What you need to do:
Whenever a line in the data holds the string "false", pull that line out.
------------------------------------------------------------
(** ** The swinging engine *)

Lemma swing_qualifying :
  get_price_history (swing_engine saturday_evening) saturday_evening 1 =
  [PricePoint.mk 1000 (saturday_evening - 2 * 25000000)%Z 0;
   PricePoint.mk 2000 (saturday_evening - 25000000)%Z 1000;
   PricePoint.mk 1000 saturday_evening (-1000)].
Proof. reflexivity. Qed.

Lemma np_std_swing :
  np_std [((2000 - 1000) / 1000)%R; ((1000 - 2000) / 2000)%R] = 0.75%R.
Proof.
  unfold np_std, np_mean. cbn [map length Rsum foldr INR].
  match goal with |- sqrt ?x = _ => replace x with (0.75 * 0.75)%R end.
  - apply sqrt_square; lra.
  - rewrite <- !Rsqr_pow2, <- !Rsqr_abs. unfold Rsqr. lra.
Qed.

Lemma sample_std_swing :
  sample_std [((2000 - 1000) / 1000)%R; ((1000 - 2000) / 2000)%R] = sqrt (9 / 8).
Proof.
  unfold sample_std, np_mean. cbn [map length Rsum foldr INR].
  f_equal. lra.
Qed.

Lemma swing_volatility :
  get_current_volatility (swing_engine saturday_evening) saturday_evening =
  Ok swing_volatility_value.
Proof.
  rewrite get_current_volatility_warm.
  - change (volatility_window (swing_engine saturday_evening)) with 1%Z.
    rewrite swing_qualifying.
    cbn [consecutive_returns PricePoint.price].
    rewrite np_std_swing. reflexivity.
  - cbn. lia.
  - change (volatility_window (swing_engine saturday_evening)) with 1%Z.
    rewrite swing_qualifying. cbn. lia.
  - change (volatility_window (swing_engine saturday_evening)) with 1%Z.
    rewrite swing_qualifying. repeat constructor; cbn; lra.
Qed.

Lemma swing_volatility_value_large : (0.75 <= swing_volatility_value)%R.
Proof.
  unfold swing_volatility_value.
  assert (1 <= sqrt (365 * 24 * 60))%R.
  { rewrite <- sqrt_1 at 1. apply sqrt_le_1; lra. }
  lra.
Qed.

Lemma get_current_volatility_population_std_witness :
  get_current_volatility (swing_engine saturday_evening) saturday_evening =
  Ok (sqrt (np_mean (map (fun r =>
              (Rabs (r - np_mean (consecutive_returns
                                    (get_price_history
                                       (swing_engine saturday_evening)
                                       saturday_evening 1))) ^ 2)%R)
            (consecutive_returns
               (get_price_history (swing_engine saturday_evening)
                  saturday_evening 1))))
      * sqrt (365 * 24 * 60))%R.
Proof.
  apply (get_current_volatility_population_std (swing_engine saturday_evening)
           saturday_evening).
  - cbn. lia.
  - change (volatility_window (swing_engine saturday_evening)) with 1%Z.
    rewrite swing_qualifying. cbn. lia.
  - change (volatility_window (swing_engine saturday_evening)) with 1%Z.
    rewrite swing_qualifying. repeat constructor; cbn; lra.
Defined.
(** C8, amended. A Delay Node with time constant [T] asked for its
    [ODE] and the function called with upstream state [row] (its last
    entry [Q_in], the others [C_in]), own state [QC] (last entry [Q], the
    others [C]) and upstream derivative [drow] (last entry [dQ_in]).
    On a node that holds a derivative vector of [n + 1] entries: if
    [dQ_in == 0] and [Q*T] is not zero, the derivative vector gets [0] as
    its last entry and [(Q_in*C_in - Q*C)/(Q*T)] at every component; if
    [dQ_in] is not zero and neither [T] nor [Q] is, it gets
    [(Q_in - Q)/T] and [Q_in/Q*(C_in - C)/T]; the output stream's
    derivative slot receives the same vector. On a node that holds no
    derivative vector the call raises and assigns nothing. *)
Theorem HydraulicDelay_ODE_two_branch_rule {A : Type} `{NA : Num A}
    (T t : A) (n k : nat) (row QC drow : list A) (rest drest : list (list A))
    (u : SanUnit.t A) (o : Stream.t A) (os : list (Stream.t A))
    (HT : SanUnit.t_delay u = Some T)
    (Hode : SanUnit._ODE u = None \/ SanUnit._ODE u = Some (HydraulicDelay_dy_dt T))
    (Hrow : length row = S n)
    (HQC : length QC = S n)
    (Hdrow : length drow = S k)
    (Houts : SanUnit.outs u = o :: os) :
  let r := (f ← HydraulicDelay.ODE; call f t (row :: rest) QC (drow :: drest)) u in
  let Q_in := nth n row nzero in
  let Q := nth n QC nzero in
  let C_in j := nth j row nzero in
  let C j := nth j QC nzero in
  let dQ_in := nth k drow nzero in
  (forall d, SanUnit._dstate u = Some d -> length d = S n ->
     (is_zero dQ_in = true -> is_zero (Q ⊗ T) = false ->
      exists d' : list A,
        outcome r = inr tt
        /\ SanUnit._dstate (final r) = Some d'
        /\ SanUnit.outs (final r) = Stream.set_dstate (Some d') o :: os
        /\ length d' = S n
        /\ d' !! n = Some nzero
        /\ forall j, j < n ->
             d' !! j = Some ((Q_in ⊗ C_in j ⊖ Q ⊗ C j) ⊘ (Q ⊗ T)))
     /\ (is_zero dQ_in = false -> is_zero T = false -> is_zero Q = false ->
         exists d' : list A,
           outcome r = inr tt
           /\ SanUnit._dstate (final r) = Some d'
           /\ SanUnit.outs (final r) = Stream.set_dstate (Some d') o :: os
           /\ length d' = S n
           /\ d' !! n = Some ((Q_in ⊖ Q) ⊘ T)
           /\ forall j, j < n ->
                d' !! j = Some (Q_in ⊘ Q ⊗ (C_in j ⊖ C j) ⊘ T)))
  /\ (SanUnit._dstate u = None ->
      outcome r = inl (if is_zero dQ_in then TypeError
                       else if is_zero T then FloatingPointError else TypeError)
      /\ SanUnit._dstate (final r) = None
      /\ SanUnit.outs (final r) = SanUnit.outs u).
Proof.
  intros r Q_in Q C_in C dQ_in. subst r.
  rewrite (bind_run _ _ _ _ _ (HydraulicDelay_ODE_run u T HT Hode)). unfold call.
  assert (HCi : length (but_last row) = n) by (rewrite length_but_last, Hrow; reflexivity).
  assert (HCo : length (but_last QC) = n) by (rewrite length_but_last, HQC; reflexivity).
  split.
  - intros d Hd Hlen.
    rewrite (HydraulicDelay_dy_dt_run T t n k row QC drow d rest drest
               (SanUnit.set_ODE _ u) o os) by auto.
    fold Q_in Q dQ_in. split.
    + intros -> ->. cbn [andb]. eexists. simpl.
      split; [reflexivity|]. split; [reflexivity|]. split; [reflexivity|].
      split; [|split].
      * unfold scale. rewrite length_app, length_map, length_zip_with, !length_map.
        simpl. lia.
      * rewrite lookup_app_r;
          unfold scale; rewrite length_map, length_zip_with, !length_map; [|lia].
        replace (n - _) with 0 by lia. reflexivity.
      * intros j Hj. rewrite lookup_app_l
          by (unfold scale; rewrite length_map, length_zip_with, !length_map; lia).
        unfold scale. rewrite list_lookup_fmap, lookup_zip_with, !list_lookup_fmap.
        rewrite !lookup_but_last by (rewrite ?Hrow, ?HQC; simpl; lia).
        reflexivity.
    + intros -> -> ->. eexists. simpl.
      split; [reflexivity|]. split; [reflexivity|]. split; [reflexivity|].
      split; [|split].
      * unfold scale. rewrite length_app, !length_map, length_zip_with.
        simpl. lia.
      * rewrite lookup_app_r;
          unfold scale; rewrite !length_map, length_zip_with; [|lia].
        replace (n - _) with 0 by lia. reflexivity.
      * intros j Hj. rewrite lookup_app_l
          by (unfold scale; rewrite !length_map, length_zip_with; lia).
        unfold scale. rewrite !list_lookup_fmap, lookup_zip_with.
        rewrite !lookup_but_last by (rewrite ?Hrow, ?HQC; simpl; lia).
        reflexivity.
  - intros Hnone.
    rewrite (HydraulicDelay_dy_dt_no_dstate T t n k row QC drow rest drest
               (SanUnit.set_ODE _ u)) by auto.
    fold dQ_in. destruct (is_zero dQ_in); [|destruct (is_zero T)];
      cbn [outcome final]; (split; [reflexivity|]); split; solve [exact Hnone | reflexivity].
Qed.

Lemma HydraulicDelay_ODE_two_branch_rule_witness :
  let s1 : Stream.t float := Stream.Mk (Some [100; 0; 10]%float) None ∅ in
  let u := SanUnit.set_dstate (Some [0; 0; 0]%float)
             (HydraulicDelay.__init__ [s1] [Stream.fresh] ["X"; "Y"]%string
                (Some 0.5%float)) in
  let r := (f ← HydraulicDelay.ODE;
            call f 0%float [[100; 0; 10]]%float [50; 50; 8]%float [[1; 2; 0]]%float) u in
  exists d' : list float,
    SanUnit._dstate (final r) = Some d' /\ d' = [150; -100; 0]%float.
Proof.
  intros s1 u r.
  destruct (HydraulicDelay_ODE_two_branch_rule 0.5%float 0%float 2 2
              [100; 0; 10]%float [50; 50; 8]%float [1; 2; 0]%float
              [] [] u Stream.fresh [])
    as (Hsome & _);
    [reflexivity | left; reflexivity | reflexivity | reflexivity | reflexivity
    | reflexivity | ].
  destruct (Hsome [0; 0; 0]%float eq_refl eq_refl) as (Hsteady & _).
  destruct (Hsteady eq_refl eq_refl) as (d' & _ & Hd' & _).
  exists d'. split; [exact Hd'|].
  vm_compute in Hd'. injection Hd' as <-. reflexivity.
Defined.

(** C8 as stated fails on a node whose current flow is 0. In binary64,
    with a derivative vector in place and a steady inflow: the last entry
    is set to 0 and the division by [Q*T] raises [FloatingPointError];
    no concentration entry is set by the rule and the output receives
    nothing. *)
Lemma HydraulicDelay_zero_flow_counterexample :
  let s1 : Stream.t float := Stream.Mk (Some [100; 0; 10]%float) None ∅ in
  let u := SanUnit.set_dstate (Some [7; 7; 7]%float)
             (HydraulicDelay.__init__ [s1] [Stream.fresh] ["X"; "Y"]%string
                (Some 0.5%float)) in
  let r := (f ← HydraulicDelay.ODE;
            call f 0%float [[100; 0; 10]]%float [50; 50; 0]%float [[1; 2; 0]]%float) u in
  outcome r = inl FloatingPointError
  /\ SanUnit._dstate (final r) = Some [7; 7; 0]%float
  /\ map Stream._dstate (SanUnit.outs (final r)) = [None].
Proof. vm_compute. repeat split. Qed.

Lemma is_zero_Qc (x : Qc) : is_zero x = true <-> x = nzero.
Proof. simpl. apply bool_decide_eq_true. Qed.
------------------------------------------------------------
Response to the exercise:
     (is_zero dQ_in = true -> is_zero (Q ⊗ T) = false ->
     /\ (is_zero dQ_in = false -> is_zero T = false -> is_zero Q = false ->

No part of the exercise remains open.